Neutrophils have a very short half-life in the circulation, undergoing rapid death by apoptosis, but a number of agents can either delay or accelerate the rate at which these cells undergo death. TNFα can exert opposing, concentration-dependent effects on neutrophils to either accelerate their apoptosis or enhance their survival. We show that TNFα greatly increases the rate of turnover of Mcl-1, an antiapoptotic protein that plays a key role in neutrophil survival.

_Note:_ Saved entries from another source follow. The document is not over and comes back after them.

(* ===== verification/Smp.v ===== *)
(** * The other processors (src/src/kernel/tasking/smp.c)

    [init_smp] runs on the boot processor while the processors it releases run [smp_init_cpu], so
    the model is a step relation.  [init_smp] and [smp_init_cpu] here are the next action of the
    boot processor and of the processor of an entry: each action is one access to what the
    processors share, or a block that touches only the processor's own state.  [loader_jump] is the
    boot loader's part of the protocol: a processor waits until its [goto_address] is set, then jumps
    there with its stack pointer at [target_stack].

    The block of [cpu_locals] is at [base], what [kmalloc] returned; [LOCK(gdt_lock)] is an action
    that is possible while the lock is free (Lock.v has the instructions). *)
From S2P Require Import Prelude Pmm Interrupts.

(** ** State *)

(** [struct stivale2_smp_info]. *)
Record smp_info := mk_info {
  processor_id : Z; lapic_id : Z; target_stack : Z; goto_address : Z; extra_argument : Z }.

(** [cpu_locals_t], less the TSS inside it. *)
Record locals_t := mk_locals {
  lc_current_thread : Z; lc_lapic_timer_freq : Z; lc_cpu_number : Z; lc_lapic_id : Z;
  lc_last_run_thread_index : list Z; lc_current_priority_peg : Z; lc_current_priority : Z }.

(** [sizeof(cpu_locals_t)] and the offset of its member [tss]. *)
Definition LOCALS_SIZE : Z := 304.
Definition TSS_OFFSET : Z := 192.

(** Where a processor is: waiting for the boot loader's word, at an action of [smp_init_cpu], or
    past it. *)
Inductive stage :=
| Parked | AtTables | AtPagemap | AtLock | AtTss | AtLtr | AtUnlock | AtFields | AtGs | AtTimer | AtLog | AtInc | Up.

#[export] Instance stage_eq_dec : EqDecision stage.
Proof. solve_decision. Defined.

(** A processor: SSE enabled, GDT and IDT loaded, the stack pointer it started with, CR3, the
    register that holds [locals], the base of the task register, the GS base, its local APIC. *)
Record processor := mk_processor {
  p_stage : stage; p_sse : bool; p_gdt : bool; p_idt : bool; p_rsp : Z; p_cr3 : Z; p_locals : Z;
  p_tr : Z; p_gs : Z; p_lapic : lapic }.

(** Where [init_smp] is in the iteration for entry [i]. *)
Inductive boot_pc := AtNumber (i : nat) | AtArg (i : nat) | InCall (i : nat) | AtStack (i : nat) | AtGoto (i : nat) | AtWait | Returned.

#[export] Instance boot_pc_eq_dec : EqDecision boot_pc.
Proof. solve_decision. Defined.

Record smp_machine := mk_smp {
  m_info : list smp_info; m_locals : list locals_t; m_pmm : pmm_state; m_boot : boot_pc;
  m_cpus : list processor; m_gdt_lock : bool; m_gdt_tss : tss_entry; inited_cpus : Z; m_log : list Z }.

Definition set_m_info x m := mk_smp x (m_locals m) (m_pmm m) (m_boot m) (m_cpus m) (m_gdt_lock m) (m_gdt_tss m) (inited_cpus m) (m_log m).
Definition set_m_locals x m := mk_smp (m_info m) x (m_pmm m) (m_boot m) (m_cpus m) (m_gdt_lock m) (m_gdt_tss m) (inited_cpus m) (m_log m).
Definition set_m_pmm x m := mk_smp (m_info m) (m_locals m) x (m_boot m) (m_cpus m) (m_gdt_lock m) (m_gdt_tss m) (inited_cpus m) (m_log m).
Definition set_m_boot x m := mk_smp (m_info m) (m_locals m) (m_pmm m) x (m_cpus m) (m_gdt_lock m) (m_gdt_tss m) (inited_cpus m) (m_log m).
Definition set_m_cpus x m := mk_smp (m_info m) (m_locals m) (m_pmm m) (m_boot m) x (m_gdt_lock m) (m_gdt_tss m) (inited_cpus m) (m_log m).
Definition set_m_gdt_lock x m := mk_smp (m_info m) (m_locals m) (m_pmm m) (m_boot m) (m_cpus m) x (m_gdt_tss m) (inited_cpus m) (m_log m).
Definition set_m_gdt_tss x m := mk_smp (m_info m) (m_locals m) (m_pmm m) (m_boot m) (m_cpus m) (m_gdt_lock m) x (inited_cpus m) (m_log m).
Definition set_inited_cpus x m := mk_smp (m_info m) (m_locals m) (m_pmm m) (m_boot m) (m_cpus m) (m_gdt_lock m) (m_gdt_tss m) x (m_log m).
Definition set_m_log x m := mk_smp (m_info m) (m_locals m) (m_pmm m) (m_boot m) (m_cpus m) (m_gdt_lock m) (m_gdt_tss m) (inited_cpus m) x.

Definition with_stage s c := mk_processor s (p_sse c) (p_gdt c) (p_idt c) (p_rsp c) (p_cr3 c) (p_locals c) (p_tr c) (p_gs c) (p_lapic c).
Definition with_target_stack x n := mk_info (processor_id n) (lapic_id n) x (goto_address n) (extra_argument n).
Definition with_goto_address x n := mk_info (processor_id n) (lapic_id n) (target_stack n) x (extra_argument n).
Definition with_extra_argument x n := mk_info (processor_id n) (lapic_id n) (target_stack n) (goto_address n) x.
Definition with_cpu_number x l := mk_locals (lc_current_thread l) (lc_lapic_timer_freq l) x (lc_lapic_id l)
  (lc_last_run_thread_index l) (lc_current_priority_peg l) (lc_current_priority l).
Definition with_freq x l := mk_locals (lc_current_thread l) x (lc_cpu_number l) (lc_lapic_id l)
  (lc_last_run_thread_index l) (lc_current_priority_peg l) (lc_current_priority l).

(** [lock incl] on a [size_t]: the low 32 bits. *)
Definition locked_inc64 (x : Z) : Z := x - u32 x + u32 (x + 1).

Section Smp.
(** The static variables set before any processor is released: [bsp_lapic_id], [cpu_locals]; CR3 of
    the kernel's page map; the address of [smp_init_cpu]; the readings of the PIT while a processor
    measures its timer. *)
Context (bsp_lapic_id base kernel_cr3 entry : Z) (pit : nat -> Z * Z).

(** [&cpu_locals[i]], and the element a pointer into the array names. *)
Definition locals_addr (i : nat) : Z := base + Z.of_nat i * LOCALS_SIZE.
Definition locals_index (a : Z) : option nat :=
  if (base <=? a) && ((a - base) mod LOCALS_SIZE =? 0) then Some (Z.to_nat ((a - base) / LOCALS_SIZE)) else None.
Definition update_locals (a : Z) (f : locals_t -> locals_t) (m : smp_machine) : option smp_machine :=
  k ← locals_index a;
  l ← m_locals m !! k;
  Some (set_m_locals (<[k := f l]> (m_locals m)) m).

Definition set_processor (i : nat) (c : processor) (m : smp_machine) : smp_machine := set_m_cpus (<[i := c]> (m_cpus m)) m.

(** ** [smp_init_cpu] on the processor of entry [i] *)

(** [if (smp_info->lapic_id != bsp_lapic_id)]: [enable_sse], [load_gdt] (which reloads GS), [load_idt]. *)
Definition load_tables (n : smp_info) (c : processor) : processor :=
  if lapic_id n =? bsp_lapic_id then with_stage AtPagemap c
  else mk_processor AtPagemap true true true (p_rsp c) (p_cr3 c) (p_locals c) (p_tr c) 0 (p_lapic c).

In contrast to Mcl-1 turnover in control- or granulocyte-macrophage colony-stimulating factor (GM-CSF)–treated neutrophils that occurs via the proteasome, TNFα-accelerated Mcl-1 turnover occurs via activation of caspases. Mcl-1–depleted cells thus have accelerated rates of apoptosis. While TNFα had no effect on MCL-1 transcription, it induced expression of another antiapoptotic molecule, BFL-1. Low concentrations of TNFα (≤ 1 ng/mL) stimulated BFL-1 expression, whereas higher concentrations (≥ 10 ng/mL) triggered caspase-dependent acceleration of Mcl-1 turnover. These opposing effects on 2 separate antiapoptotic systems of neutrophils explain the divergent effects of TNFα on neutrophil apoptosis and have important implications for understanding how TNFα may affect immune function in inflammatory diseases.